Earlier this year it announced the biggest loss ever recorded in US corporate history, with a quarterly net loss of £37.4 billion.
Perhaps it's also not surprising that AOL Time Warner's interesting accounting practices relate to its online business, where revenue has been even tougher to generate than in its traditional and established businesses. In its latest quarterly revenue statement, issued last week, quarterly revenue was up by 10 per cent to $10.58 billion, but commercial revenues in the online division were down 42 per cent.
Now articles in The Washington Post have alleged that AOL employed some unusual methods when it came to booking $270 million of online advertising deals both before and after the Time Warner merger. The Washington Post claims that, in seeking to maintain breakneck growth in online ad revenues, AOL converted legal disputes into ad deals; sold ads on behalf of eBay but booked them as AOL's own revenue; bartered ads for computer equipment with Sun Microsystems; and counted stock rights as commercial revenue in a deal with a company called PurchasePro.com.
AOL has said that the ad deals and the way they are accounted for are within accepted rules and many other media owners will be keen to agree.

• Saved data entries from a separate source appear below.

(** * Bermudan swaption pricer: hybrid calibration and risk engine

    A shallow embedding of [src/pricer.py] (closed-form basket prices, the
    volatility interpolator, curve validation in [setup], the three
    calibration procedures, [calibrate] and [compute_greeks]) together with
    the properties the specification states about them.

    Modelling conventions.
    - A Python [float] is idealised as a real number ([R]): rounding,
      overflow, infinities and NaN are outside the model.  Comparisons are
      the boolean tests [Rleb], [Rltb], [Reqb] below.
    - A [ql.Date] is its serial number ([Z]); [Actual365Fixed.yearFraction]
      is the day count divided by 365.
    - A Python exception is a value of [exn]; a computation that may raise
      returns a [result]; a float division raises [ZeroDivisionError] on a
      zero divisor where the divisor is not known to be non-zero.  Methods
      of [BermudanPricer] run in the monad [M] over a [state] holding
      QuantLib's global evaluation date, the warnings written to standard
      output, the trace of calls made to SciPy's solvers and the
      attributes of [self].
    - QuantLib and SciPy are external libraries: their operations are the
      fields of the interfaces [QuantLib] and [SciPy].  A solver is a
      finite strategy tree that can only observe the objective through
      the values it returns. *)

From Stdlib Require Import String.
From Stdlib Require Import Reals Lra Lia Factorial Arith ZArith List Bool.
From Stdlib Require Import Sorting.Sorted.
Import ListNotations.
Open Scope R_scope.

(* ================================================================= *)
(** * Part I: the model *)
(* ================================================================= *)

(** ** Floats, dates, exceptions *)

Definition Rleb (x y : R) : bool := if Rle_dec x y then true else false.
Definition Rltb (x y : R) : bool := if Rlt_dec x y then true else false.
Definition Reqb (x y : R) : bool := if Req_dec_T x y then true else false.

Definition date := Z.

(** [self.dc = ql.Actual365Fixed()]. *)
Definition yearFraction (d1 d2 : date) : R := IZR (d2 - d1) / 365.

Inductive exn : Type :=
| ValueError (msg : string)
| IndexError
| AttributeError (attr : string)
| ZeroDivisionError
| LibraryError (code : nat).

Inductive result (A : Type) : Type :=
| Ok (a : A)
| Raise (e : exn).
Arguments Ok {A} a.
Arguments Raise {A} e.

Definition rbind {A B} (r : result A) (k : A -> result B) : result B :=
  match r with
  | Ok a => k a
  | Raise e => Raise e
  end.

Declare Scope result_scope.
Delimit Scope result_scope with result.
Notation "x <- r ;; k" := (rbind r (fun x => k))
  (at level 61, r at next level, right associativity) : result_scope.

(** [l[i]] for [i >= 0], and [l[-1]]. *)
Definition item {A} (l : list A) (i : nat) : result A :=
  match nth_error l i with
  | Some v => Ok v
  | None => Raise IndexError
  end.

Definition item_last {A} (l : list A) : result A :=
  match l with
  | [] => Raise IndexError
  | _ :: _ => item l (length l - 1)
  end.

(** [m[i, j]] on a two-dimensional array. *)
Definition mat_item (m : list (list R)) (i j : nat) : result R :=
  (row <- item m i ;; item row j)%result.

(** ** Closed-form basket prices (pricer.py, lines 139-156) *)

Module Bachelier.

(** [math.erf] is the error function, taken here as the sum of its
    Maclaurin series
    [erf x = 2/sqrt(pi) * sum_n (-1)^n x^(2n+1) / (n! (2n+1))]. *)
Definition erf_coeff (n : nat) : R :=
  (-1) ^ n / (INR (fact n) * INR (2 * n + 1)).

Indeed, the health of the wider industry hangs on the outcome of the investigation. If AOL Time Warner is found to be fudging any of its advertising revenues, that would drive further lack of confidence in an industry already reeling from a series of events undermining its credibility - from the Omnicom accounting investigation through to the fuss made in the UK by the ITVA over agencies accreditation and even, in the media sector, the sort of management mistakes which led to the collapse of ITV Digital.
In such a climate media and agency stocks have taken a real hit. If AOL Time Warner is found culpable the entire sector could be brought to its knees.